Document 2. Des micro-territoires selon leurs usages et l’âge scolaire |
Les représentations mentales cartographiées par les collégiens et collégiennes ont également fait apparaître des comportements socio-spatiaux par groupes d’âge scolaire qui fragmentent l’espace de la cour de récréation en micro-lieux. Par exemple, ci-dessus, deux garçons ont repéré sur le plan de leur collège les lieux qu’ils fréquentent et l’appropriation par d’autres groupes d’élèves. Remarquons que les lieux permettant la pratique sportive sont notés (basket et ping-pong) et appropriés par ces deux adolescents : l’un joue au tennis de table le midi et aime « bouger tout le temps pour rejoindre ses amis » (« plein d’amis »), l’autre joue au basket le temps du midi. Il aimerait jouer au foot mais « ce sont les troisièmes qui sont au terrain de foot ». Au cours de l’entretien, ces deux élèves ont expliqué leur positionnement géographique et celui des groupes. Par exemple, les sixièmes et les cinquièmes se positionnent aux tables de tennis de table tandis que les troisièmes et quatrièmes se retrouvent sur la pelouse et sous le préau. L’espace de la cour est un lieu où l’âge social détermine la position spatiale. Ainsi, les sixièmes parcourent l’espace sans lieu d’appropriation fixe mais au fur et à mesure des années collège et d’une expérience spatiale des lieux, ils utilisent leur capital spatial (expériences des lieux, avancée dans l’adolescence, connaissance des règles tacites par rapport aux primo-arrivants) pour imposer leur appropriation spatiale.

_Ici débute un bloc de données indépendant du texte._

(* ===== verification/Json.v ===== *)
(** * JSON

    The values [JSON.stringify] writes and [JSON.parse] reads, and the encodings of
    the objects the program persists.  A property whose value is [undefined] is left
    out, as [JSON.stringify] does; [null] is written.  Stored text is either a value
    that some [JSON.stringify] or [String] call wrote, or text that does not parse.

    The decoders give a typed view of a parsed value; the program itself only casts
    ([as PlayerData]) after its validators have run. *)
From stdpp Require Import base decidable strings list.
From Stdlib Require Import ZArith QArith Lia.
From S2P Require Import Prelude JsNumber Archetype Creature Config Item Player Encounter.
Local Open Scope Z_scope.

#[warnings="-register-all"]
Inductive json :=
  | JNull
  | JBool (b : bool)
  | JNum (q : Q)
  | JStr (s : string)
  | JArr (l : list json)
  | JObj (o : list (string * json)).

(** [d.key]; [None] is [undefined] (also for a value that is not an object). *)
Definition jget (j : json) (key : string) : option json :=
  match j with JObj o => assoc key o | _ => None end.

Definition is_string (o : option json) : bool :=
  match o with Some (JStr _) => true | _ => false end.
Definition is_number (o : option json) : bool :=
  match o with Some (JNum _) => true | _ => false end.
Definition is_boolean (o : option json) : bool :=
  match o with Some (JBool _) => true | _ => false end.
(** [typeof v === 'object' && v !== null]: objects and arrays. *)
Definition is_object (o : option json) : bool :=
  match o with Some (JObj _) | Some (JArr _) => true | _ => false end.
Definition is_null (o : option json) : bool :=
  match o with Some JNull => true | _ => false end.

(** ** Encoders *)

Definition jint (z : Z) : json := JNum (num z).

(** A property that may be [undefined]. *)
Definition field {A} (key : string) (enc : A -> json) (o : option A) : list (string * json) :=
  match o with Some a => [(key, enc a)] | None => [] end.

(** A value that may be [null]. *)
Definition nullable {A} (enc : A -> json) (o : option A) : json := from_option enc JNull o.

Definition enc_rarity (r : Rarity) : json :=
  JStr (match r with
        | common => "common" | uncommon => "uncommon" | rare => "rare" | epic => "epic"
        | legendary => "legendary"
        end).

Definition enc_affix_stat (s : AffixStat) : json :=
  JStr (match s with s_attack => "attack" | s_defense => "defense" | s_maxHp => "maxHp" end).

Definition enc_affix (a : Affix) : json :=
  JObj [("stat", enc_affix_stat (af_stat a)); ("value", jint (af_value a))].

Definition item_type_name (t : ItemType) : string :=
  match t with
  | weapon => "weapon" | offhand => "offhand" | head => "head" | chest => "chest"
  | legs => "legs" | boots => "boots" | gloves => "gloves" | accessory => "accessory"
  end.

(** [type] and, for every type but accessories, [slot]. *)
Definition enc_type_slot (t : ItemType) : list (string * json) :=
  ("type", JStr (item_type_name t)) ::
  match t with accessory => [] | _ => [("slot", JStr (item_type_name t))] end.

Definition enc_item (it : Item) : json :=
  JObj ([("id", JStr (it_id it)); ("name", JStr (it_name it));
         ("description", JStr (it_description it)); ("rarity", enc_rarity (it_rarity it));
         ("level", jint (it_level it)); ("dropChance", JNum (it_dropChance it))]
        ++ field "affixes" (fun l => JArr (enc_affix <$> l)) (it_affixes it)
        ++ field "attack" jint (it_attack it)
        ++ field "defense" jint (it_defense it)
        ++ field "maxHp" jint (it_maxHp it)
        ++ enc_type_slot (it_type it)).

Definition enc_equipment (e : Equipment) : json :=
  JObj [("weapon", nullable enc_item (eq_weapon e));
        ("offhand", nullable enc_item (eq_offhand e));
        ("head", nullable enc_item (eq_head e));
        ("chest", nullable enc_item (eq_chest e));
        ("legs", nullable enc_item (eq_legs e));
        ("boots", nullable enc_item (eq_boots e));
        ("gloves", nullable enc_item (eq_gloves e));
        ("accessory1", nullable enc_item (eq_accessory1 e));
        ("accessory2", nullable enc_item (eq_accessory2 e))].

(** The values of the [Archetype] enum. *)
Definition enc_archetype (a : Archetype) : json :=
  JStr (match a with Martial => "martial" | Agile => "agile" | Mage => "mage" end).

Definition enc_player (d : PlayerData) : json :=
  JObj ([("id", JStr (d_id d)); ("name", JStr (d_name d)); ("level", jint (d_level d));
         ("experience", jint (d_experience d)); ("attack", jint (d_attack d));
         ("defense", jint (d_defense d))]
        ++ field "hp" jint (d_hp d)
        ++ field "maxHp" jint (d_maxHp d)
        ++ [("totalDistance", JNum (d_totalDistance d));
            ("totalEncounters", jint (d_totalEncounters d));
            ("creaturesDefeated", jint (d_creaturesDefeated d))]
        ++ field "combatTurnsTaken" jint (d_combatTurnsTaken d)
        ++ [("equipment", enc_equipment (d_equipment d))]
        ++ field "inventory" (fun l => JArr (nullable enc_item <$> l)) (d_inventory d)
        ++ field "archetype" enc_archetype (d_archetype d)
        ++ field "str" jint (d_str d)
        ++ field "agi" jint (d_agi d)
        ++ field "int" jint (d_int d)).

(** ** Decoders *)

Definition dec_int (j : json) : option Z :=
  match j with JNum (n # 1) => Some n | _ => None end.
Definition dec_num (j : json) : option Q := match j with JNum q => Some q | _ => None end.
Definition dec_str (j : json) : option string := match j with JStr s => Some s | _ => None end.
Definition dec_bool (j : json) : option bool := match j with JBool b => Some b | _ => None end.

Definition dec_list {A} (dec : json -> option A) (j : json) : option (list A) :=
  match j with JArr l => mapM dec l | _ => None end.

(** A property that may be missing: absent is [Some None]. *)
Definition optional {A} (dec : json -> option A) (o : option json) : option (option A) :=
  match o with None => Some None | Some j => Some <$> dec j end.

Definition dec_nullable {A} (dec : json -> option A) (j : json) : option (option A) :=
  match j with JNull => Some None | _ => Some <$> dec j end.

Definition dec_rarity (j : json) : option Rarity :=
  match j with
  | JStr "common" => Some common
  | JStr "uncommon" => Some uncommon
  | JStr "rare" => Some rare
  | JStr "epic" => Some epic
  | JStr "legendary" => Some legendary
  | _ => None
  end.

Definition dec_affix_stat (j : json) : option AffixStat :=
  match j with
  | JStr "attack" => Some s_attack
  | JStr "defense" => Some s_defense
  | JStr "maxHp" => Some s_maxHp
  | _ => None
  end.

Definition dec_affix (j : json) : option Affix :=
  st ← jget j "stat" ≫= dec_affix_stat;
  v ← jget j "value" ≫= dec_int;
  Some (mkAffix st v).

Definition dec_item_type (j : json) : option ItemType :=
  match j with
  | JStr "weapon" => Some weapon
  | JStr "offhand" => Some offhand
  | JStr "head" => Some head
  | JStr "chest" => Some chest
  | JStr "legs" => Some legs
  | JStr "boots" => Some boots
  | JStr "gloves" => Some gloves
  | JStr "accessory" => Some accessory
  | _ => None
  end.

Definition dec_item (j : json) : option Item :=
  id ← jget j "id" ≫= dec_str;
  name ← jget j "name" ≫= dec_str;
  description ← jget j "description" ≫= dec_str;
  rarity ← jget j "rarity" ≫= dec_rarity;
  level ← jget j "level" ≫= dec_int;
  attack ← optional dec_int (jget j "attack");
  defense ← optional dec_int (jget j "defense");
  maxHp ← optional dec_int (jget j "maxHp");
  dropChance ← jget j "dropChance" ≫= dec_num;
  affixes ← optional (dec_list dec_affix) (jget j "affixes");
  type ← jget j "type" ≫= dec_item_type;
  Some (mkItem id name description rarity level attack defense maxHp dropChance affixes type).

Definition dec_equipment (j : json) : option Equipment :=
  w ← jget j "weapon" ≫= dec_nullable dec_item;
  o ← jget j "offhand" ≫= dec_nullable dec_item;
  h ← jget j "head" ≫= dec_nullable dec_item;
  c ← jget j "chest" ≫= dec_nullable dec_item;
  l ← jget j "legs" ≫= dec_nullable dec_item;
  b ← jget j "boots" ≫= dec_nullable dec_item;
  g ← jget j "gloves" ≫= dec_nullable dec_item;
  a1 ← jget j "accessory1" ≫= dec_nullable dec_item;
  a2 ← jget j "accessory2" ≫= dec_nullable dec_item;
  Some (mkEquipment w o h c l b g a1 a2).

Definition dec_archetype (j : json) : option Archetype :=
  match j with
  | JStr "martial" => Some Martial
  | JStr "agile" => Some Agile
  | JStr "mage" => Some Mage
  | _ => None
  end.

(** The typed record behind a parsed value.  The program has no decoder: it validates the
    parsed object and casts it, and the fields it then reads are these.  [dec_player] is the
    model's inverse of [enc_player] ([dec_player_round]). *)
Definition dec_player (j : json) : option PlayerData :=
  id ← jget j "id" ≫= dec_str;
  name ← jget j "name" ≫= dec_str;
  level ← jget j "level" ≫= dec_int;
  experience ← jget j "experience" ≫= dec_int;
  attack ← jget j "attack" ≫= dec_int;
  defense ← jget j "defense" ≫= dec_int;
  hp ← optional dec_int (jget j "hp");
  maxHp ← optional dec_int (jget j "maxHp");
  totalDistance ← jget j "totalDistance" ≫= dec_num;
  totalEncounters ← jget j "totalEncounters" ≫= dec_int;
  creaturesDefeated ← jget j "creaturesDefeated" ≫= dec_int;
  combatTurnsTaken ← optional dec_int (jget j "combatTurnsTaken");
  equipment ← jget j "equipment" ≫= dec_equipment;
  inventory ← optional (dec_list (dec_nullable dec_item)) (jget j "inventory");
  archetype ← optional dec_archetype (jget j "archetype");
  str ← optional dec_int (jget j "str");
  agi ← optional dec_int (jget j "agi");
  int ← optional dec_int (jget j "int");
  Some (mkPlayerData id name level experience attack defense hp maxHp totalDistance
    totalEncounters creaturesDefeated combatTurnsTaken equipment inventory archetype str agi int).

(** ** Round trips *)

Lemma assoc_eq {A} key (v : A) o : assoc key ((key, v) :: o) = Some v.
Proof. simpl. rewrite decide_True by reflexivity. reflexivity. Qed.

Lemma assoc_ne {A} k key (v : A) o : k <> key -> assoc key ((k, v) :: o) = assoc key o.
Proof. intros H. simpl. rewrite decide_False by exact H. reflexivity. Qed.

Lemma assoc_field_eq {A} key (enc : A -> json) o rest :
  assoc key rest = None -> assoc key (field key enc o ++ rest) = enc <$> o.
Proof. intros H. destruct o; simpl; [rewrite decide_True by reflexivity; reflexivity | exact H]. Qed.

Lemma assoc_field_ne {A} k key (enc : A -> json) o rest :
  k <> key -> assoc key (field k enc o ++ rest) = assoc key rest.
Proof. intros H. destruct o; simpl; [rewrite decide_False by exact H|]; reflexivity. Qed.

Lemma assoc_field_last {A} key (enc : A -> json) o : assoc key (field key enc o) = enc <$> o.
Proof. destruct o; simpl; [rewrite decide_True by reflexivity|]; reflexivity. Qed.

Lemma assoc_field_last_ne {A} k key (enc : A -> json) o :
  k <> key -> assoc key (field k enc o) = None.
Proof. intros H. destruct o; simpl; [rewrite decide_False by exact H|]; reflexivity. Qed.

Lemma assoc_type_slot t : assoc "type" (enc_type_slot t) = Some (JStr (item_type_name t)).
Proof. destruct t; reflexivity. Qed.

Lemma assoc_type_slot_ne t key :
  key <> "type" -> key <> "slot" -> assoc key (enc_type_slot t) = None.
Proof.
  intros H1 H2. unfold enc_type_slot. rewrite assoc_ne by congruence.
  destruct t; [rewrite assoc_ne by congruence; reflexivity ..| reflexivity].
Qed.

(** Evaluate a property access on an encoded object. *)
Ltac jlookup :=
  cbn [jget app];
  repeat first
    [ rewrite assoc_eq
    | rewrite assoc_ne by discriminate
    | rewrite assoc_field_ne by discriminate
    | rewrite assoc_field_last
    | rewrite assoc_field_last_ne by discriminate
    | rewrite assoc_type_slot
    | rewrite assoc_type_slot_ne by discriminate
    | rewrite assoc_field_eq by jlookup ];
  reflexivity.

(** Replace the first property access of the goal by its value. *)
Ltac jstep :=
  match goal with |- context [jget (JObj ?o) ?k] =>
    let H := fresh in
    eassert (H : jget (JObj o) k = _) by jlookup; rewrite H; clear H
  end.

Lemma optional_round {A} (enc : A -> json) dec (o : option A) :
  (forall a, dec (enc a) = Some a) -> optional dec (enc <$> o) = Some o.
Proof. intros H. destruct o; simpl; [rewrite H|]; reflexivity. Qed.

Lemma dec_int_round z : dec_int (jint z) = Some z.
Proof. reflexivity. Qed.

Lemma mapM_round {A} (enc : A -> json) dec (l : list A) :
  (forall a, dec (enc a) = Some a) -> mapM dec (enc <$> l) = Some l.
Proof.
  intros H. apply mapM_Some_2, Forall2_fmap_l, Forall_Forall2_diag, Forall_true, H.
Qed.

Lemma dec_affix_round a : dec_affix (enc_affix a) = Some a.
Proof. destruct a as [[] v]; reflexivity. Qed.

Lemma dec_rarity_round r : dec_rarity (enc_rarity r) = Some r.
Proof. destruct r; reflexivity. Qed.

Lemma dec_archetype_round a : dec_archetype (enc_archetype a) = Some a.
Proof. destruct a; reflexivity. Qed.

Lemma dec_item_type_round t : dec_item_type (JStr (item_type_name t)) = Some t.
Proof. destruct t; reflexivity. Qed.

Lemma dec_item_round it : dec_item (enc_item it) = Some it.
Proof.
  unfold dec_item, enc_item. repeat jstep. cbn [mbind option_bind dec_str dec_num].
  rewrite dec_rarity_round, dec_int_round. cbn [mbind option_bind].
  rewrite !optional_round by (intros; apply dec_int_round || apply mapM_round, dec_affix_round).
  cbn [mbind option_bind]. rewrite dec_item_type_round. destruct it; reflexivity.
Qed.

Lemma dec_nullable_item o : dec_nullable dec_item (nullable enc_item o) = Some o.
Proof.
  destruct o as [it|]; [|reflexivity].
  change (Some <$> dec_item (enc_item it) = Some (Some it)).
  rewrite dec_item_round. reflexivity.
Qed.

Lemma dec_equipment_round e : dec_equipment (enc_equipment e) = Some e.
Proof.
  unfold dec_equipment, enc_equipment. repeat jstep. cbn [mbind option_bind].
  repeat (rewrite dec_nullable_item; cbn [mbind option_bind]). destruct e; reflexivity.
Qed.

Lemma dec_player_round d : dec_player (enc_player d) = Some d.
Proof.
  unfold dec_player, enc_player. repeat jstep. cbn [mbind option_bind dec_str dec_num].
  repeat (rewrite dec_int_round; cbn [mbind option_bind]).
  repeat (rewrite dec_equipment_round; cbn [mbind option_bind]).
  rewrite !optional_round by (intros; first
    [ apply dec_int_round | apply dec_archetype_round | apply mapM_round, dec_nullable_item ]).
  cbn [mbind option_bind]. destruct d; reflexivity.
Qed.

Document 3. Maîtrise de micro-lieux selon l’âge scolaire (d'après un entretien avec une assistante d’éducation et la carte mentale qu'elle a dessinée) |
Les acteurs scolaires observent une répartition de la cour de récréation par tranches d’âge. Comme ci-dessus, une assistante d’éducation d’un collège a représenté par des flèches allant de gauche à droite l’appropriation, année après année, des murets du préau qui est totalement clos par des baies vitrées. Chaque âge scolaire obtient tacitement l’usage d’une partie des murets, opposant spatialement les sixièmes et les troisièmes. Les élèves de sixième sont « très éparpillés, ils courent partout » parce qu’ils sont « encore en location » (CPE) tandis que les quatrièmes sont « en transition » vers le passage en classe de troisième. En effet, les cinquièmes et les quatrièmes, installés au centre du muret, se dotent peu à peu de « compétences de franchissement » par le biais de stratégies spatiales ou de changement de pratiques routinières au fur et à mesure de leur scolarité. Ces compétences de franchissement leur permettent de se rapprocher, année par année, de la place des troisièmes, c’est-à-dire à l’extrémité de cet espace clos, près des toilettes et des casiers : « ce placement est particulier pour les troisièmes, c’est le passage de relai tous les ans » (CPE). Les quatrièmes reproduisent ainsi les normes tacites qui survivent au renouvellement des élèves lorsque les troisièmes poursuivent leur scolarité après le collège. La scolarisation en classe de troisième correspond à l’appropriation exclusive des murets. Très clairement, le changement de place dans la cour de récréation correspond à un processus de construction identitaire de la sixième et la troisième durant laquelle l’acquisition de compétences spatiales, individuelles et/ou collectives (avec un groupe d’amis), grâce à des usages quotidiens et routiniers, permet une montée en compétence spatiale et en légitimation par rapport aux autres élèves. Ce nouvel habitus socio-spatial, qui commence avec l’entrée en sixième, participe à la construction des « compétences élémentaires de la spatialité » (Lussault, 2009) et aboutit au monopole du choix de la place en troisième car « ils sont chez eux », se comportant en « propriétaires des lieux » (CPE).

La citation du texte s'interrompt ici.